### YOUR INSTRUCTIONS
What lines in the entries below contain the word "leaves"? Copy all of them.

Stored items

(** * Verification of the SageMaker inference agent's config templater

    Shallow embedding of
    [plugins/flytekit-aws-sagemaker/flytekitplugins/awssagemaker_inference/boto3_mixin.py]:
    [sorted_dict_str], [account_id_map], [update_dict_fn] and
    [Boto3AgentMixin._call].

    Python values live in an explicit object store: lists and dicts are
    objects with an address, every other value is immediate.  [update_dict_fn]
    assigns into dict objects in place, so two names for one dict see each
    other's writes; the store makes that aliasing visible.

    Strings are sequences of code points below 256 (Rocq's [string]).
    Floats are not modelled.  The interpreter's recursion limit is the
    [fuel] argument of the recursive functions: running out of fuel is
    Python's [RecursionError]. *)

From Stdlib Require Import List String Ascii ZArith NArith Arith Lia Bool.
From Stdlib Require Import DecimalString.
From Stdlib Require Import Permutation.
From Stdlib Require OrderedTypeEx.
Import ListNotations.
Open Scope list_scope.
Open Scope string_scope.

(* ================================================================== *)
(** * Python strings *)
(* ================================================================== *)

Module PyStr.

(** [c in s] for a one-character [c]. *)
Fixpoint contains_char (c : ascii) (s : string) : bool :=
  match s with
  | EmptyString => false
  | String x s' => Ascii.eqb x c || contains_char c s'
  end.

(** [sub in s]. *)
Fixpoint contains (sub s : string) : bool :=
  match s with
  | EmptyString => prefix sub s
  | String _ s' => prefix sub s || contains sub s'
  end.

(** [len(s)] as a Python integer. *)
Definition len (s : string) : Z := Z.of_nat (String.length s).

(** [s[:k]]: a negative [k] counts from the end. *)
Definition slice_to (s : string) (k : Z) : string :=
  let n := len s in
  let stop := if (k <? 0)%Z then Z.max (n + k) 0 else Z.min k n in
  substring 0 (Z.to_nat stop) s.

(** [s.startswith(p)]. *)
Definition startswith (s p : string) : bool := prefix p s.

(** The longest prefix of [s] free of the closing brace, and the rest. *)
Fixpoint span_not_close (s : string) : string * string :=
  match s with
  | EmptyString => (EmptyString, EmptyString)
  | String c s' =>
      if Ascii.eqb c "}" then (EmptyString, s)
      else let (g, rest) := span_not_close s' in (String c g, rest)
  end.
(** A driver on which everything but [Start] has been called. *)
Definition unstartedDriver : scheduler.MesosSchedulerDriver :=
  scheduler.perform_all
    (scheduler.newTestDriver (scheduler.NewMockedMessenger None None None))
    [scheduler.CStop true; scheduler.CAbort;
     scheduler.CLaunchTasks "" [scheduler.task] None; scheduler.CKillTask "t"].

(** The driver the tests run: started, its caller suspended in [Run]. *)
Definition runningDriver : scheduler.MesosSchedulerDriver :=
  scheduler.driver_after
    (scheduler.Start
       (scheduler.newTestDriver (scheduler.NewMockedMessenger None None None))).

(** ** Observations on traces and clients, and further fixtures *)

From Stdlib Require Import NArith Lia.

(** The event is a children-changed notification. *)
Definition is_children_changed (e : zk.Event) : bool :=
  match zk.Type_ e with
  | zk.EventNodeChildrenChanged => true
  | _ => false
  end.

(** The paths the children watcher was called with, the paths a watch was
    requested on, and the errors the error watcher was called with, each in
    the order of the trace. *)
Fixpoint callbacks_of (t : trace) : list string :=
  match t with
  | [] => []
  | ActChildrenChanged p :: t' => p :: callbacks_of t'
  | _ :: t' => callbacks_of t'
  end.

Fixpoint rearms_of (t : trace) : list string :=
  match t with
  | [] => []
  | ActChildrenW p :: t' => p :: rearms_of t'
  | _ :: t' => rearms_of t'
  end.

Fixpoint reports_of (t : trace) : list error :=
  match t with
  | [] => []
  | ActErrorOccured err :: t' => err :: reports_of t'
  | _ :: t' => reports_of t'
  end.
(** [smem] is the content of the shared tiles, which the source leaves
    uninitialised, when the work on an element starts. *)
Definition Derivatives2D (Q_LAYOUT : QVectorLayout) (GRAD_PHYS : bool)
    (T_VDIM T_D1D T_Q1D : nat)
    (NE : nat) (b_ g_ j_ x_ y_ : buf) (sdim vdim d1d q1d : nat)
    (smem : buf) : option buf :=
  let D1D := pick T_D1D d1d in
  let Q1D := pick T_Q1D q1d in
  let VDIM := pick T_VDIM vdim in
  let SDIM := if GRAD_PHYS then sdim else 2%nat in
  let b := Reshape b_ [Q1D; D1D] in
  let g := Reshape g_ [Q1D; D1D] in
  let j := Reshape j_ [Q1D; Q1D; SDIM; 2; NE]%nat in
  let x := Reshape x_ [D1D; D1D; VDIM; NE] in
  let y := match Q_LAYOUT with
           | byNODES => TensorInd [Q1D; Q1D; VDIM; SDIM; NE]
           | byVDIM => TensorInd [VDIM; SDIM; Q1D; Q1D; NE]
           end in
  forM NE (fun e y_ =>
    let BG := LoadBG D1D Q1D b g (smem, smem) in
    let B := Reshape (fst BG) [D1D; Q1D] in
    let G := Reshape (snd BG) [D1D; Q1D] in
    st <- forM VDIM (fun c st =>
      let sX := LoadX2D e D1D c x (s_X (fst st)) in
      let X := Reshape sX [D1D; D1D] in
      let s_DQ := Derivatives2D_pass1 D1D Q1D X B G
                    (s_DQ0 (fst st), s_DQ1 (fst st)) in
      let DQ0 := Reshape (fst s_DQ) [D1D; Q1D] in
      let DQ1 := Reshape (snd s_DQ) [D1D; Q1D] in
      y_ <- forM Q1D (fun qy y_ =>
        forM Q1D (fun qx y_ =>
          let du := Derivatives2D_du GRAD_PHYS SDIM D1D j DQ0 DQ1 B G
                      e qx qy in
          forM SDIM (fun d y_ =>
            v <- nth_error du d ;;
            Some (upd y_ (match Q_LAYOUT with
                          | byVDIM => y [c; d; qx; qy; e]
                          | byNODES => y [qx; qy; c; d; e]
                          end) v)) y_) y_) (snd st) ;;
      Some (mkTiles2D sX (fst s_DQ) (snd s_DQ), y_))
      (mkTiles2D smem smem smem, y_) ;;
    Some (snd st)) y_.

(** ** Derivatives3D *)

(** Modelled from the spec: the three-dimensional [kernels::internal::LoadX]
    of [fem/kernels.hpp], which is not among the sources:
    [X(dx,dy,dz) = x(dx,dy,dz,c,e)]. *)
Definition LoadX3D (e D1D c : nat) (x : list nat -> R) (sX : buf) : buf :=
  for_loop D1D (fun dz sX =>
    for_loop D1D (fun dy sX =>
      for_loop D1D (fun dx sX =>
        upd sX (TensorInd [D1D; D1D; D1D] [dx; dy; dz])
               (x [dx; dy; dz; c; e])) sX) sX) sX.

(** The shared tiles of the three-dimensional kernel: [sm0[2]], [sm0[0..1]]
    and [sm1[0..2]]. *)
Record tiles3D : Type := mkTiles3D
  { t_X : buf; t_DDQ : buf * buf; t_DQQ : buf * buf * buf }.

(** Lines 277-295, the first pass: the contraction over [dx]. *)
Definition Derivatives3D_pass1 (D1D Q1D : nat) (X B G : list nat -> R)
    (s_DDQ : buf * buf) : buf * buf :=
  for_loop D1D (fun dz s => for_loop D1D (fun dy s =>
    for_loop Q1D (fun qx s =>
      let uv := for_loop D1D (fun dx uv =>
                  let input := X [dx; dy; dz] in
                  (fst uv + input * B [dx; qx],
                   snd uv + input * G [dx; qx])) (0, 0) in
      (upd (fst s) (TensorInd [D1D; D1D; Q1D] [dz; dy; qx]) (fst uv),
       upd (snd s) (TensorInd [D1D; D1D; Q1D] [dz; dy; qx]) (snd uv)))
    s) s) s_DDQ.

(** Lines 297-317, the second pass: the contraction over [dy]. *)
Definition Derivatives3D_pass2 (D1D Q1D : nat) (DDQ0 DDQ1 B G : list nat -> R)
    (s_DQQ : buf * buf * buf) : buf * buf * buf :=
  for_loop D1D (fun dz s => for_loop Q1D (fun qy s =>
    for_loop Q1D (fun qx s =>
      let uvw := for_loop D1D (fun dy uvw =>
                   (fst (fst uvw) + DDQ1 [dz; dy; qx] * B [dy; qy],
                    snd (fst uvw) + DDQ0 [dz; dy; qx] * G [dy; qy],
                    snd uvw + DDQ0 [dz; dy; qx] * B [dy; qy]))
                   (0, 0, 0) in
      (upd (fst (fst s)) (TensorInd [D1D; Q1D; Q1D] [dz; qy; qx])
           (fst (fst uvw)),
       upd (snd (fst s)) (TensorInd [D1D; Q1D; Q1D] [dz; qy; qx])
           (snd (fst uvw)),
       upd (snd s) (TensorInd [D1D; Q1D; Q1D] [dz; qy; qx]) (snd uvw)))
    s) s) s_DQQ.

(** Lines 325-349: [u], [v] and [w] at the quadrature point [(qx,qy,qz)],
    the contraction over [dz] and then the physical transform. *)
Definition Derivatives3D_uvw (GRAD_PHYS : bool) (D1D : nat)
    (j DQQ0 DQQ1 DQQ2 B G : list nat -> R) (e qx qy qz : nat) : R * R * R :=
  let uvw := for_loop D1D (fun dz uvw =>
               (fst (fst uvw) + DQQ0 [dz; qy; qx] * B [dz; qz],
                snd (fst uvw) + DQQ1 [dz; qy; qx] * B [dz; qz],
                snd uvw + DQQ2 [dz; qy; qx] * G [dz; qz])) (0, 0, 0) in
  let u := fst (fst uvw) in
  let v := snd (fst uvw) in
  let w := snd uvw in
  if GRAD_PHYS then
    let Jloc :=
      [j [qx; qy; qz; 0; 0; e]%nat; j [qx; qy; qz; 1; 0; e]%nat;
       j [qx; qy; qz; 2; 0; e]%nat; j [qx; qy; qz; 0; 1; e]%nat;
       j [qx; qy; qz; 1; 1; e]%nat; j [qx; qy; qz; 2; 1; e]%nat;
       j [qx; qy; qz; 0; 2; e]%nat; j [qx; qy; qz; 1; 2; e]%nat;
       j [qx; qy; qz; 2; 2; e]%nat] in
    let Jinv := CalcInverse3 Jloc in
    let U := Jinv.[0] * u + Jinv.[1] * v + Jinv.[2] * w in
    let V := Jinv.[3] * u + Jinv.[4] * v + Jinv.[5] * w in
    let W := Jinv.[6] * u + Jinv.[7] * v + Jinv.[8] * w in
    (U, V, W)
  else (u, v, w).

Definition Derivatives3D (Q_LAYOUT : QVectorLayout) (GRAD_PHYS : bool)
    (T_VDIM T_D1D T_Q1D : nat)
    (NE : nat) (b_ g_ j_ x_ y_ : buf) (vdim d1d q1d : nat)
    (smem : buf) : buf :=
  let D1D := pick T_D1D d1d in
  let Q1D := pick T_Q1D q1d in
  let VDIM := pick T_VDIM vdim in
  let b := Reshape b_ [Q1D; D1D] in
  let g := Reshape g_ [Q1D; D1D] in
  let j := Reshape j_ [Q1D; Q1D; Q1D; 3; 3; NE]%nat in
  let x := Reshape x_ [D1D; D1D; D1D; VDIM; NE] in
  let y := match Q_LAYOUT with
           | byNODES => TensorInd [Q1D; Q1D; Q1D; VDIM; 3; NE]%nat
           | byVDIM => TensorInd [VDIM; 3; Q1D; Q1D; Q1D; NE]%nat
           end in
  for_loop NE (fun e y_ =>
    let BG := LoadBG D1D Q1D b g (smem, smem) in
    let B := Reshape (fst BG) [D1D; Q1D] in
    let G := Reshape (snd BG) [D1D; Q1D] in
    snd (for_loop VDIM (fun c st =>
      let sX := LoadX3D e D1D c x (t_X (fst st)) in
      let X := Reshape sX [D1D; D1D; D1D] in
      let s_DDQ := Derivatives3D_pass1 D1D Q1D X B G (t_DDQ (fst st)) in
      let DDQ0 := Reshape (fst s_DDQ) [D1D; D1D; Q1D] in
      let DDQ1 := Reshape (snd s_DDQ) [D1D; D1D; Q1D] in
      let s_DQQ := Derivatives3D_pass2 D1D Q1D DDQ0 DDQ1 B G
                     (t_DQQ (fst st)) in
      let DQQ0 := Reshape (fst (fst s_DQQ)) [D1D; Q1D; Q1D] in
      let DQQ1 := Reshape (snd (fst s_DQQ)) [D1D; Q1D; Q1D] in
      let DQQ2 := Reshape (snd s_DQQ) [D1D; Q1D; Q1D] in
      let y_ :=
        for_loop Q1D (fun qz y_ => for_loop Q1D (fun qy y_ =>
          for_loop Q1D (fun qx y_ =>
            let uvw := Derivatives3D_uvw GRAD_PHYS D1D j DQQ0 DQQ1 DQQ2 B G
                         e qx qy qz in
            let u := fst (fst uvw) in
            let v := snd (fst uvw) in
            let w := snd uvw in
            match Q_LAYOUT with
            | byVDIM =>
                let y_ := upd y_ (y [c; 0; qx; qy; qz; e]%nat) u in
                let y_ := upd y_ (y [c; 1; qx; qy; qz; e]%nat) v in
                upd y_ (y [c; 2; qx; qy; qz; e]%nat) w
            | byNODES =>
                let y_ := upd y_ (y [qx; qy; qz; c; 0; e]%nat) u in
                let y_ := upd y_ (y [qx; qy; qz; c; 1; e]%nat) v in
                upd y_ (y [qx; qy; qz; c; 2; e]%nat) w
            end) y_) y_) (snd st) in
      (mkTiles3D sX s_DDQ s_DQQ, y_))
      (mkTiles3D smem (smem, smem) (smem, smem, smem), y_))) y_.

(** ** Vocabulary of the properties *)

(** A state transformer [F] fills the cells [W] of the buffer that [get]
    selects with the values [v] and leaves its other cells alone. *)
Definition fills {S : Type} (get : S -> buf) (W : nat -> Prop) (v : nat -> R)
    (F : S -> S) : Prop :=
  forall s p, (W p -> get (F s) p = v p) /\ (~ W p -> get (F s) p = get s p).

(** The same for a transformer that may go wrong: it does not. *)
Definition fillsM {S : Type} (get : S -> buf) (W : nat -> Prop)
    (v : nat -> R) (F : S -> option S) : Prop :=
  forall s, exists s', F s = Some s' /\
    forall p, (W p -> get s' p = v p) /\ (~ W p -> get s' p = get s p).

### RESULT OF THIS EXERCISE
(** [smem] is the content of the shared tiles, which the source leaves
    selects with the values [v] and leaves its other cells alone. *)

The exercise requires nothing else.